Focused? Frustrated? App lets K-12 students tell teachers how they're feeling

Johns Hopkins researchers who study classroom stress create a simple tool that makes it easier for students and teachers to understand each other

Jill Rosen
Office phone
Cell phone

Two Johns Hopkins University researchers who study classroom stress and the emotional well-being of students and teachers have released an app that allows teachers to get daily reports about how their students are feeling.

Though the tool wasn't created for the pandemic, it certainly has come in handy over the last year as educators struggle to keep tabs on students, especially if they're teaching remotely.


Researchers know students will be anxious this year as schools struggle with the Delta variant.

"When they come back, it will be a new normal they don't know what's going to happen," said co-creator Lieny Jeon, associate professor in the university's School of Education. "Some students will be very nervous or anxious, and teachers may be too because they don't know what to expect for students. This app could provide a platform for both students and teachers to understand each other."

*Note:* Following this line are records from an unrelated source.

Lemma skipWhile_solid f (s : text) : match s with c :: _ => f c = false | [] => True end -> skipWhile f s = s.
Proof. destruct s as [|c s]; [done|]. intros Hc. cbn [skipWhile]. by rewrite Hc. Qed.

(** A text that neither begins nor ends with space. *)
Lemma trimws_solid (s : text) : Forall (fun c => isAsciiWs c = false) s -> trimws s = s.
Proof.
  intros Hs. unfold trimws. rewrite (skipWhile_solid _ s) by (by destruct Hs).
  rewrite skipWhile_solid, rev_involutive; [done|]. apply Forall_rev in Hs. by destruct Hs.
Qed.

Lemma showInt_solid z : Forall (fun c => isAsciiWs c = false) (showInt z).
Proof.
  unfold showInt. destruct (z <? 0)%Z; [apply Forall_cons; split; [done|]|];
    (eapply Forall_impl; [apply pretty_digits|]; intros c Hc; by apply digit_solid).
Qed.

(** [std::stoll] of [std::to_string]. *)
Lemma stoll_showInt z : (- 2 ^ 63 <= z < 2 ^ 63)%Z -> exists n, stoll (showInt z) = Some (z, n).
Proof.
  intros Hz. unfold stoll, showInt. destruct (Z.ltb_spec z 0) as [Hneg|Hpos].
  - rewrite skipWhile_solid by done. change (Ascii.eqb "-" "-") with true. cbv iota beta.
    destruct (digits_pretty (Z.to_N (- z))) as [m ->]. replace (- Z.of_N (Z.to_N (- z)))%Z with z by lia.
    rewrite (proj2 (Nat.eqb_neq _ _)), (proj2 (Z.ltb_ge _ _)), (proj2 (Z.leb_gt _ _)) by lia. by eexists.
  - destruct (digits_pretty (Z.to_N z)) as [m Hm]. pose proof (pretty_digits (Z.to_N z)) as Hd.
    destruct (lit (pretty (Z.to_N z))) as [|c ds] eqn:E; [done|]. apply Forall_cons in Hd as [Hc _].
    apply digit_solid in Hc as (_ & Hsp & H1 & H2). rewrite skipWhile_solid by done. rewrite H1, H2, Hm.
    replace (Z.of_N (Z.to_N z)) with z by lia.
    rewrite (proj2 (Nat.eqb_neq _ _)), (proj2 (Z.ltb_ge _ _)), (proj2 (Z.leb_gt _ _)) by lia. by eexists.
Qed.
End ShownIntegers.

Module XmlRoundtrip.
Import Markers ToolCallTotal ToolCallRendering.

Lemma tags : tag kFunc /\ tag kFuncEnd /\ tag kParam /\ tag kParamEnd /\ tag kOpen /\ tag kClose.
Proof.
  assert (Ht : forall m, match m with c :: m' => Ascii.eqb c "<" && forallb (fun c => negb (Ascii.eqb c "<") && negb (Ascii.eqb c newline)) m' | [] => false end = true -> tag m).
  { intros [|c m]; [done|]. intros Hb. apply andb_prop in Hb as [Hc Hm]. apply Ascii.eqb_eq in Hc as ->. exists m. split; [done|].
    rewrite forallb_forall in Hm. split; intros Hin; apply list_elem_of_In, Hm in Hin; by cbn in Hin. }
  split_and!; apply Ht; vm_compute; reflexivity.
Qed.

Section xml.
Context `{Json}.

(** A name that a tag can carry. *)
Definition plainName (n : text) : Prop := n <> [] /\ trimws n = n /\ ("<"%char ∉ n) /\ ">"%char ∉ n.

This year the phone and tablet-based app, WellCheq, will be used in about 20 K-12 schools, including schools in Maryland, Pennsylvania, Ohio, Texas, New Jersey, and several overseas locations, including Madrid and Chile.

Each day students register their feelings on the app, choosing from emojis such as "optimistic," "stressed," "frustrated," "focused," and "angry." Students also log how they are doing on a scale of 1 to 10. Teachers, who receive a report for each student and the classroom as a whole, can then tailor their approach to fit the emotional needs of the class.

Co-creator Jodi Miller, a doctoral student at Johns Hopkins and former Philadelphia teacher, studies stress and what it does to students' brains and bodies. Teachers need to know when students are struggling, but she knows it can be hard for students to let teachers know—especially if they're learning remotely.

Miller and Jeon are also distilling data gleaned from the app over the last year to determine if it's possible to detect trends in students emotions over time as schools fluctuated between in-person and remote learning.

"It's so hard to look an adult in the eye and tell them how you're feeling," Miller said. "If we give them a space to say something other than "happy" or "great," then maybe teachers can use that as a jumping off point for conversations."